Nous accueillons aussi des enfants qui n'ont aucun de leurs parents avec eux. Nous avons un petit garçon dont la jambe a été amputée suite à une explosion. Je pense qu'il a environ 5 ans et c'est son grand frère de 7 ans qui l'accompagne. Nous ne savons pas où sont les parents ni même s'ils sont toujours vivants. Ces deux enfants sont livrés à eux-mêmes au milieu d'un hôpital particulièrement traumatisant.

Dans quel état psychologique arrivent les patients ?
Nous voyons des personnes gravement blessées et très choquées. Dans l'hôpital, les patients sont simplement allongés en silence et attendent leur tour pour être soigner. Ces gens sont dans un état grave et ont besoin de soins en urgence.

Nous avons des enfants assis au milieu du service des urgences qui voient passer des patients souffrant de blessures de guerre. Et ces enfants sont assis au milieu de tout cela, en silence et sans la moindre émotion, alors que nous essayons de soigner les blessés et de les amener rapidement en salle d'opération. Certains membres de l'équipe sont formés aux soins psychologiques et  travaillent dans les camps. Mais les gens ici ont été très profondément traumatisés.

Pouvez-vous nous décrire les conditions de vie des patients avant qu'ils n'arrivent à l'hôpital?
Beaucoup ont vécu dans des conditions très difficiles et arrivent complètement démunis. Ils nécessitent d'importantes interventions chirurgicales et doivent rester à jeun. Certains d'entre eux n'ont probablement eu que peu à manger les jours précédents leur arrivée. Les membres de la famille, s'il y en a, viennent sans rien.

Les autres organisations, nos collègues sri lankais et nous mêmes leur donnons parfois des vêtements, des sandales et un matelas. Nous distribuons aussi de la nourriture dans les camps et apportons un soutien aux milliers d'enfants et de femmes enceintes qui ont besoin d'aliments complémentaires pour reprendre des forces.

Quels sont les défis auxquels vous devez faire face dans cet hôpital ?
Les soins post-opératoires sont vraiment les plus problématiques. Le service est supposé avoir une capacité de 45 lits, je crois, et nous y accueillons 325 patients environ. Il est très difficile d'offrir des soins post-opératoires de qualité et nous essayons en permanence de repérer les patients qui risquent des infections ou des septicémies.
Les infirmières travaillent très dur, 19 ou 20 heures par jour.

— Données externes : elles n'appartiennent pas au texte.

(** * oc_validator: row parsing, row modelling and error mapping

    A shallow embedding of [oc_validator/table_reader.py] and of the
    data-facing half of [oc_validator/interface/gui.py]
    ([generate_error_colors], [model_row_default], [enrich_row],
    [map_errors_to_data], and [make_gui] up to the call of the template),
    with the properties of the annotated data model proved over it.

    Conventions of the embedding.
    - A Python [str] is a [string]; a character is a code point below 256.
    - A Python [int] is a [Z].
    - A [dict] is an association list in insertion order ([Py.dict]);
      assignment to a key keeps the position of a key that is already there.
    - A raised exception is the [Raise] outcome of the [Py.result] monad;
      the in-place mutation of the row models is explicit state passing
      (the models of different rows, and the [issues] lists of different
      items, are distinct objects in the source, so nothing is aliased).
    - A Python [float] is a rational; an operation on floats is the exact
      operation followed by a rounding, which is a parameter.
    - The random source is a parameter: the list of the values drawn, and
      the choice that [set.pop] makes. *)

From Stdlib Require Import ZArith Lia Ascii QArith Lqa.
From stdpp Require Import base tactics option list sorting strings pretty gmap.

(** ** The fragment of Python the program relies on *)

Module Py.

(** Exceptions.  [IndexError], [KeyError] and [ValueError] are the
    built-in ones the code can raise.  [MappingError] is the error kind
    the specification asks for; no path of the source raises it. *)
Inductive exn : Type :=
| IndexError
| KeyError (key : string)
| ValueError (literal : string)
| MappingError (rowIndex : Z) (fieldLabel : string) (itemIndex : Z).

Inductive result (A : Type) : Type :=
| Ok (a : A)
| Raise (e : exn).
Global Arguments Ok {A} a.
Global Arguments Raise {A} e.

Global Instance result_ret : MRet result := λ A a, Ok a.
Global Instance result_bind : MBind result := λ A B f r,
  match r with
  | Ok a => f a
  | Raise e => Raise e
  end.

(** A [for] loop that threads a state and stops at the first exception. *)
Fixpoint for_each {S A : Type} (body : S → A → result S)
    (s : S) (l : list A) : result S :=
  match l with
  | [] => Ok s
  | x :: l' => s' ← body s x; for_each body s' l'
  end.

(** A list comprehension whose element expression may raise. *)
Fixpoint comprehension {A B : Type} (f : A → result B)
    (l : list A) : result (list B) :=
  match l with
  | [] => Ok []
  | x :: l' => y ← f x; ys ← comprehension f l'; Ok (y :: ys)
  end.

(** [l[i]]: a negative index counts from the end. *)
Definition position (len : nat) (i : Z) : option nat :=
  if (0 <=? i)%Z then
    if (i <? Z.of_nat len)%Z then Some (Z.to_nat i) else None
  else
    if (- Z.of_nat len <=? i)%Z then Some (Z.to_nat (Z.of_nat len + i))
    else None.

Definition getitem {A : Type} (l : list A) (i : Z) : result A :=
  match position (length l) i with
  | Some k =>
      match l !! k with
      | Some x => Ok x
      | None => Raise IndexError
      end
  | None => Raise IndexError
  end.

(** [l[i] = x] *)
Definition setitem {A : Type} (l : list A) (i : Z) (x : A) : result (list A) :=
  match position (length l) i with
  | Some k => Ok (<[k := x]> l)
  | None => Raise IndexError
  end.

(** [enumerate(l)] *)
Fixpoint enumerate_from {A : Type} (start : Z) (l : list A) : list (Z * A) :=
  match l with
  | [] => []
  | x :: l' => (start, x) :: enumerate_from (start + 1) l'
  end.
Definition enumerate {A : Type} (l : list A) : list (Z * A) :=
  enumerate_from 0 l.

(** Dictionaries, in insertion order. *)
Abbreviation dict V := (list (string * V)) (only parsing).

Fixpoint dict_get {V : Type} (d : dict V) (k : string) : option V :=
  match d with
  | [] => None
  | (k', v) :: d' => if decide (k' = k) then Some v else dict_get d' k
  end.

(** [d[k]] *)
Definition dict_getitem {V : Type} (d : dict V) (k : string) : result V :=
  match dict_get d k with
  | Some v => Ok v
  | None => Raise (KeyError k)
  end.

(** [d[k] = v] *)
Fixpoint dict_set {V : Type} (d : dict V) (k : string) (v : V) : dict V :=
  match d with
  | [] => [(k, v)]
  | (k', v') :: d' =>
      if decide (k' = k) then (k', v) :: d' else (k', v') :: dict_set d' k v
  end.

Definition keys {V : Type} (d : dict V) : list string := fst <$> d.
Definition values {V : Type} (d : dict V) : list V := snd <$> d.

(** [str(i)] and the [{i}] of an f-string. *)
Definition str (i : Z) : string := pretty i.

(** Whitespace of [str.strip], [str.isspace] and of the regular
    expression classes [\s] and [\S], for code points below 256. *)
Definition isspace (c : ascii) : bool :=
  let n := Ascii.nat_of_ascii c in
  (Nat.leb 9 n && Nat.leb n 13) || (Nat.leb 28 n && Nat.leb n 32)
  || Nat.eqb n 133 || Nat.eqb n 160.

Fixpoint lstrip_with (space : ascii → bool) (s : string) : string :=
  match s with
  | String c s' => if space c then lstrip_with space s' else s
  | EmptyString => EmptyString
  end.
Definition rstrip_with (space : ascii → bool) (s : string) : string :=
  String.rev (lstrip_with space (String.rev s)).
Definition strip_with (space : ascii → bool) (s : string) : string :=
  rstrip_with space (lstrip_with space s).

(** [s.strip()] *)
Definition strip (s : string) : string := strip_with isspace s.

(** [s.startswith(p)], with the rest of [s] after [p]. *)
Fixpoint strip_prefix (p s : string) : option string :=
  match p, s with
  | EmptyString, _ => Some s
  | String a p', String b s' =>
      if decide (a = b) then strip_prefix p' s' else None
  | String _ _, EmptyString => None
  end.

(** [s.find(c)] for a single character: the text before the first
    occurrence, or [None] where Python returns [-1]. *)
Fixpoint before_first (c : ascii) (s : string) : option string :=
  match s with
  | EmptyString => None
  | String a s' =>
      if decide (a = c) then Some EmptyString
      else String a <$> before_first c s'
  end.

(** [s.split(sep)] for a non-empty separator: [skip] counts the
    characters of a separator still to be passed over, [cur] is the piece
    being read, reversed. *)
Fixpoint split_go (sep : string) (skip : nat) (cur : string)
    (s : string) : list string :=
  match s with
  | EmptyString => [String.rev cur]
  | String c s' =>
      match skip with
      | S k => split_go sep k cur s'
      | O =>
          match strip_prefix sep s with
          | Some _ =>
              String.rev cur
                :: split_go sep (String.length sep - 1) EmptyString s'
          | None => split_go sep 0 (String c cur) s'
          end
      end
  end.
Definition split (sep : string) (s : string) : list string :=
  split_go sep 0 EmptyString s.

(** [sep.join(l)] *)
Fixpoint join (sep : string) (l : list string) : string :=
  match l with
  | [] => EmptyString
  | x :: l' =>
      match l' with
      | [] => x
      | _ :: _ => x +:+ sep +:+ join sep l'
      end
  end.

(** [int(s)] on a string: surrounding whitespace is dropped, one sign is
    allowed, then decimal digits with single underscores between digits.
    The whitespace [int] drops is narrower than that of [str.strip]: the
    separators 28 to 31 are not part of it.  A literal of more digits than
    the interpreter allows is refused with [ValueError] as well: the digits
    are counted with their leading zeros and without sign, underscores and
    surrounding whitespace, and the limit is the interpreter's default,
    [sys.int_info.default_max_str_digits], which the program does not
    change.  Digits outside ASCII are not modelled. *)
Definition int_isspace (c : ascii) : bool :=
  let n := Ascii.nat_of_ascii c in
  (Nat.leb 9 n && Nat.leb n 13) || Nat.eqb n 32
  || Nat.eqb n 133 || Nat.eqb n 160.

Inductive int_state : Type := AtStart | AfterDigit | AfterUnderscore.

Fixpoint int_digits (st : int_state) (acc : Z) (s : string) : option Z :=
  match s with
  | EmptyString =>
      match st with AfterDigit => Some acc | _ => None end
  | String c s' =>
      match Ascii.is_nat c with
      | Some d => int_digits AfterDigit (10 * acc + Z.of_nat d)%Z s'
      | None =>
          if decide (c = "_"%char) then
            match st with
            | AfterDigit => int_digits AfterUnderscore acc s'
            | _ => None
            end
          else None
      end
  end.

Fixpoint int_count_digits (s : string) : N :=
  match s with
  | EmptyString => 0
  | String c s' =>
      match Ascii.is_nat c with
      | Some _ => N.succ (int_count_digits s')
      | None => int_count_digits s'
      end
  end.

Definition int_max_str_digits : N := 4300.

Definition int (s : string) : result Z :=
  let text := strip_with int_isspace s in
  let parsed :=
    match text with
    | String "-" ds => Z.opp <$> int_digits AtStart 0 ds
    | String "+" ds => int_digits AtStart 0 ds
    | ds => int_digits AtStart 0 ds
    end in
  match parsed with
  | Some z =>
      if (int_max_str_digits <? int_count_digits text)%N
      then Raise (ValueError s)
      else Ok z
  | None => Raise (ValueError s)
  end.

End Py.
Import Py.


(** ** [table_reader.py] *)

(** The two regular expressions of the item extractor have one shape,
    [((?:s1|s2|...):\S+)(?=\s|\])], and differ in the schemes only. *)
Module Re.

(** [\S+(?=\s|\])] at the start of [s]: the number of characters the
    greedy [\S+] keeps once the lookahead is satisfied, the longest
    candidate first. *)
Definition delimiter (c : ascii) : bool :=
  Py.isspace c || bool_decide (c = "]"%char).

Fixpoint nonspace_run (s : string) : option nat :=
  match s with
  | EmptyString => None
  | String c s' =>
      if Py.isspace c then None
      else
        match nonspace_run s' with
        | Some k => Some (S k)
        | None =>
            match s' with
            | String d _ => if delimiter d then Some 1 else None
            | EmptyString => None
            end
        end
  end.

Fixpoint take (n : nat) (s : string) : string :=
  match n, s with
  | S n', String c s' => String c (take n' s')
  | _, _ => EmptyString
  end.

(** One attempt at the start of [s]: the alternatives in order. *)
Fixpoint match_here (schemes : list string) (s : string) : option string :=
  match schemes with
  | [] => None
  | scheme :: schemes' =>
      let attempt :=
        rest ← Py.strip_prefix (scheme +:+ ":") s;
        k ← nonspace_run rest;
        Some (scheme +:+ ":" +:+ take k rest) in
      match attempt with
      | Some m => Some m
      | None => match_here schemes' s
      end
  end.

Malgré cela, elles ne sont que très peu pour s'occuper des nombreux patients. La situation est très difficile pour l'ensemble du personnel, nous travaillons tous très dur.

À quoi vous attendez-vous dans les prochains jours ?
D'après ce que j'entends, nous allons probablement enregistrer les mêmes chiffres à moins qu'ils n'augmentent. Nous préparons ce que nous pouvons pour recevoir encore plus de victimes au cours des prochains jours. Nous espérons, bien sûr, que tout cela s'arrête très vite, mais pour l'instant, je n'en vois aucun signe.